What the task requires - Please output the section of the listing below that opens with the line containing "tr_pass : string" and closes with the line containing "Definition getMailer (e", exactly and with nothing else.

Data shown -
(** The radix of a NonDecimalIntegerLiteral prefix letter. *)
Definition radix_of (c : ascii) : option Z :=
  if Ascii.eqb c "x"%char || Ascii.eqb c "X"%char then Some 16
  else if Ascii.eqb c "o"%char || Ascii.eqb c "O"%char then Some 8
  else if Ascii.eqb c "b"%char || Ascii.eqb c "B"%char then Some 2
  else None.

Definition decimal_number (neg : bool) (u : string) : jsnum :=
  if (u =? "Infinity")%string then NInf neg else
  match parse_decimal u with
  | Some (m, e) => if 0 <=? e then round_double neg (m * 10 ^ e) 1 else round_double neg m (10 ^ (- e))
  | None => NNaN
  end.

(** [Number(s)] on a string (StringToNumber): the trimmed string is empty
    (0), a [0x], [0o] or [0b] literal, or an optionally signed [Infinity]
    or decimal literal; anything else is NaN. *)
Definition js_Number (s : string) : jsnum :=
  let t := trim s in
  match t with
  | EmptyString => NFin false 0 0
  | String c0 rest =>
      match rest with
      | String c1 digits =>
          match (if Ascii.eqb c0 "0"%char then radix_of c1 else None) with
          | Some radix =>
              match digits_prefix radix 0 0 digits with
              | (v, S _, EmptyString) => round_double false v 1
              | _ => NNaN
              end
          | None =>
              if Ascii.eqb c0 "-"%char then decimal_number true rest
              else if Ascii.eqb c0 "+"%char then decimal_number false rest
              else decimal_number false t
          end
      | EmptyString =>
          if Ascii.eqb c0 "-"%char || Ascii.eqb c0 "+"%char then NNaN
          else decimal_number false t
      end
  end.

(** JS truthiness of a number: false for 0, -0 and NaN. *)
Definition jsnum_truthy (n : jsnum) : bool :=
  match n with NFin _ m _ => negb (m =? 0) | NInf _ => true | NNaN => false end.

(** [port === k] for an integer [k]: equality of values, so [-0 === 0]. *)
Definition port_is (n : jsnum) (k : Z) : bool :=
  match n with
  | NFin neg m e =>
      let v := if neg then - m else m in
      if 0 <=? e then v * 2 ^ e =? k else v =? k * 2 ^ (- e)
  | _ => false
  end.

End js_number.

(** The options passed to [nodemailer.createTransport]. *)
Record transport : Type := mkTransport {
  tr_host : string;
  tr_port : jsnum;
  tr_secure : bool;
  tr_requireTLS : bool;
  tr_user : string;
  tr_pass : string
}.

(** [Number(process.env.SMTP_PORT || 587)] *)
Definition smtp_port (e : env) : jsnum :=
  match SMTP_PORT e with
  | Some s => if (s =? EmptyString)%string then NFin false 587 0 else js_Number s
  | None => NFin false 587 0
  end.

(** [getMailer()] *)
Definition getMailer (e : env) : option transport :=
  let port := smtp_port e in
  match SMTP_HOST e, SMTP_USER e, SMTP_PASS e with
  | Some host, Some user, Some pass =>
      if negb (env_truthy (Some host)) || negb (jsnum_truthy port)
         || negb (env_truthy (Some user)) || negb (env_truthy (Some pass))
      then None
      else
        let pass := strip_ws pass in
        Some (mkTransport host port (port_is port 465) (port_is port 587) user pass)
  | _, _, _ => None
  end.

(** ** The [leads] table *)

Record lead : Type := mkLead {
  lead_id : nat;
  createdAt : nat;
  lead_name : jsval;
  lead_email : jsval;
  lead_phone : jsval;
  lead_service : jsval;
  lead_message : jsval;
  lead_source : jsval
}.

(** The table in insertion order, the next AUTOINCREMENT key, and whether
    the database accepts statements. *)
Record store : Type := mkStore {
  rows : list lead;
  next_id : nat;
  db_ok : bool
}.

Definition empty_store : store := mkStore [] 1 true.

(** The destructured [payload] of [insertLead]. *)
Record payload : Type := mkPayload {
  p_name : option jsval;
  p_email : option jsval;
  p_phone : option jsval;
  p_service : option jsval;
  p_message : option jsval;
  p_source : option jsval
}.

(** A JS number string that the sqlite3 driver binds as an INTEGER: its
    value is an int32 ([Int32Value(v) == v]). JS prints such a number as an
    optional [-] and decimal digits. *)
Definition int32_repr (r : string) : bool :=
  let '(neg, u) := match r with
                   | String "-"%char u => (true, u)
                   | _ => (false, r)
                   end in
  match digits_prefix 10 0 0 u with
  | (v, n, rest) =>
      (0 <? n)%nat && (rest =? EmptyString)%string
      && (if neg then (v <=? 2 ^ 31)%Z else (v <? 2 ^ 31)%Z)
  end.

(** The cell a [?] parameter bound by the sqlite3 driver leaves in a TEXT
    column of [leads]: [undefined] and [null] bind as NULL; a boolean binds
    as the INTEGER 1 or 0 and an int32 number as an INTEGER, which TEXT
    affinity stores as their decimal text; any other object binds as the
    text [String(v)]. Another number binds as a REAL, stored with SQLite's
    own text form of the double; the model keeps it as that number. *)
Definition bind (o : option jsval) : jsval :=
  match o with
  | None | Some JNull => JNull
  | Some (JBool b) => JStr (if b then "1" else "0")
  | Some (JNum r) => if int32_repr r then JStr r else JNum r
  | Some (JStr s) => JStr s
  | Some (JObj r) => JStr r
  end.

(** A field of [req.body] used as a JS value in the mail code; the mails
    are only built from validated fields, so [undefined] is written as
    [null] where a value is required. *)
Definition js_value (o : option jsval) : jsval :=
  match o with Some v => v | None => JNull end.

(** [${v}] in a template literal; [undefined] gives ["undefined"]. *)
Definition js_tpl (o : option jsval) : string :=
  match o with Some v => js_String v | None => "undefined" end.

Definition is_null (v : jsval) : bool :=
  match v with JNull => true | _ => false end.

(** [insertLead(payload)]: the row gets [createdAt = now], [phone || EMPTY]
    and [source || unknown]; it resolves to [this.lastID]. A NULL in a
    NOT NULL column, or a database that refuses the statement, rejects. *)
Definition insertLead (st : store) (now : nat) (p : payload) : option (nat * store) :=
  let id := next_id st in
  let row := mkLead id now
               (bind (p_name p)) (bind (p_email p))
               (bind (Some (js_or (p_phone p) (JStr EmptyString))))
               (bind (p_service p)) (bind (p_message p))
               (bind (Some (js_or (p_source p) (JStr "unknown")))) in
  if db_ok st && negb (is_null (lead_name row) || is_null (lead_email row)
                       || is_null (lead_service row) || is_null (lead_message row))
  then Some (id, mkStore (rows st ++ [row]) (S id) true)
  else None.

(** [ORDER BY datetime(createdAt) DESC]: a stable sort, newest first (the
    order of equal timestamps is left to SQLite; the model keeps insertion
    order). *)
Fixpoint ins_desc (r : lead) (l : list lead) : list lead :=
  match l with
  | [] => [r]
  | x :: l' => if Nat.ltb (createdAt x) (createdAt r) then r :: l else x :: ins_desc r l'
  end.

Definition sort_desc (l : list lead) : list lead := fold_right ins_desc [] (rev l).

(** [SELECT * FROM leads ORDER BY datetime(createdAt) DESC] *)
Definition listAll (st : store) : option (list lead) :=
  if db_ok st then Some (sort_desc (rows st)) else None.

(** [DELETE FROM leads WHERE id = ?]: resolves to [this.changes]. *)
Definition deleteById (st : store) (id : nat) : option (nat * store) :=
  if db_ok st then
    let keep := filter (fun r => negb (Nat.eqb (lead_id r) id)) (rows st) in
    Some (length (rows st) - length keep, mkStore keep (next_id st) true)
  else None.

(** ** Mail *)

(** [String(n)] for the integer ids. *)
Definition nat_str (n : nat) : string := NilEmpty.string_of_uint (Nat.to_uint n).

(** The template literals below are written with a backquote for each
    double quote of the source; [tpl] puts the double quotes back. *)
Fixpoint tpl (s : string) : string :=
  match s with
  | EmptyString => EmptyString
  | String c s' =>
      String (if Ascii.eqb c "`"%char then ascii_of_nat 34 else c) (tpl s')
  end.

Definition nl : ascii := ascii_of_nat 10.

(** The options passed to [transporter.sendMail]. *)
Record mail : Type := mkMail {
  m_from : option string;
  m_to : jsval;
  m_subject : string;
  m_text : option string;
  m_html : option string;
  m_replyTo : option jsval
}.

(** The text of [sendOwnerEmail]. *)
Definition owner_text (id : nat) (name email phone service message : option jsval) : string :=
  "Nieuwe offerte aanvraag (id: " ++ nat_str id ++ ")

Naam: " ++ js_tpl name ++ "
E-mail: " ++ js_tpl email ++ "
Telefoon: " ++ js_String (js_or phone (JStr "-")) ++ "

Service: " ++ js_tpl service ++ "

Bericht:
" ++ js_tpl message ++ "
".

(** [sendOwnerEmail]: the mail it hands to the transport. *)
Definition owner_mail (from : option string) (to : string) (id : nat)
    (name email phone service message : option jsval) : mail :=
  mkMail from (JStr to) ("KC Detailing â€“ Offerte aanvraag: " ++ js_tpl service)
    (Some (owner_text id name email phone service message)) None email.

(** The html of [sendCustomerConfirmation]. *)
Definition confirmation_html (brand : string) (id : nat)
    (name phone service message : option jsval) : string :=
  tpl "
  <div style=`font-family:Arial,sans-serif;line-height:1.55;color:#111`>
    <h2 style=`margin:0 0 12px`>We hebben je aanvraag ontvangen</h2>
    <p style=`margin:0 0 10px`>
      Bedankt" ++ (if truthy_opt name then " " ++ escapeHtml name else EmptyString)
  ++ tpl ". We hebben je offerteaanvraag ontvangen en nemen zo snel mogelijk contact met je op.
    </p>

    <div style=`border:1px solid #eee;border-radius:10px;padding:14px;margin:14px 0`>
      <h3 style=`margin:0 0 10px;font-size:16px`>Samenvatting</h3>
      <table style=`border-collapse:collapse;width:100%;font-size:14px`>
        <tr><td style=`padding:6px 0;width:160px`><b>Referentie</b></td><td style=`padding:6px 0`>#"
  ++ nat_str id
  ++ tpl "</td></tr>
        <tr><td style=`padding:6px 0`><b>Dienst</b></td><td style=`padding:6px 0`>"
  ++ escapeHtml service
  ++ tpl "</td></tr>
        "
  ++ (if truthy_opt phone
      then tpl "<tr><td style=`padding:6px 0`><b>Telefoon</b></td><td style=`padding:6px 0`>"
           ++ escapeHtml phone ++ "</td></tr>"
      else EmptyString)
  ++ tpl "
      </table>

      "
  ++ (if truthy_opt message
      then tpl "<p style=`margin:10px 0 0`><b>Opmerking:</b><br/>"
           ++ replaceAll nl "<br/>" (escapeHtml message) ++ "</p>"
      else EmptyString)
  ++ tpl "
    </div>

    <p style=`margin:0`>
      Met vriendelijke groet,<br/>
      <b>" ++ escapeHtml (Some (JStr brand)) ++ tpl "</b>
    </p>
  </div>
  ".

(** [sendCustomerConfirmation]: the mail it hands to the transport. *)
Definition customer_mail (from : option string) (to : option jsval) (brand : string) (id : nat)
    (name phone service message : option jsval) : mail :=
  mkMail from (js_value to) ("Bevestiging offerteaanvraag â€“ " ++ brand) None
    (Some (confirmation_html brand id name phone service message)) None.

(** ** Requests, handlers and the world *)

(** The destructured [req.body || {}]. *)
Record body : Type := mkBody {
  b_name : option jsval;
  b_email : option jsval;
  b_phone : option jsval;
  b_service : option jsval;
  b_message : option jsval;
  b_source : option jsval
}.

Inductive response : Type :=
| RError (status : nat) (error : string)        (* [res.status(s).json({ok:false, error})] *)
| ROkId (id : nat)                              (* [res.json({ok:true, id})] *)
| ROkMailed (id : nat) (mailed confirmationMailed : bool)
| ROkRows (rows : list lead)                     (* [res.json({ok:true, rows})] *)
| ROkDeleted (deleted : nat).                    (* [res.json({ok:true, deleted})] *)

(** The database, the clock read by [new Date()], and every mail handed to
    the SMTP transport, in order. *)
Record world : Type := mkWorld {
  db : store;
  clock : nat;
  outbox : list (transport * mail)
}.

Definition set_db (w : world) (st : store) : world := mkWorld st (clock w) (outbox w).

(** Whether the SMTP server accepts a mail: [sendMail] resolves or rejects. *)
Definition smtp := transport -> mail -> bool.

(** [await transporter.sendMail(m)]: the attempt is recorded whatever its
    outcome. *)
Definition sendMail (net : smtp) (tr : transport) (m : mail) (w : world) : bool * world :=
  (net tr m, mkWorld (db w) (clock w) (outbox w ++ [(tr, m)])).

Definition fields_present (b : body) : bool :=
  truthy_opt (b_name b) && truthy_opt (b_email b)
  && truthy_opt (b_service b) && truthy_opt (b_message b).

(** [app.post("/api/leads", ...)] *)
Definition post_leads (b : body) (w : world) : response * world :=
  if negb (fields_present b) then (RError 400 "Missing fields", w)
  else if negb (isValidEmail (b_email b)) then (RError 400 "Invalid email", w)
  else
    match insertLead (db w) (clock w)
            (mkPayload (b_name b) (b_email b) (b_phone b) (b_service b) (b_message b) (b_source b)) with
    | None => (RError 500 "Insert failed", w)
    | Some (id, st) => (ROkId id, set_db w st)
    end.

Task response -
  tr_pass : string
}.

(** [Number(process.env.SMTP_PORT || 587)] *)
Definition smtp_port (e : env) : jsnum :=
  match SMTP_PORT e with
  | Some s => if (s =? EmptyString)%string then NFin false 587 0 else js_Number s
  | None => NFin false 587 0
  end.

(** [getMailer()] *)
Definition getMailer (e : env) : option transport :=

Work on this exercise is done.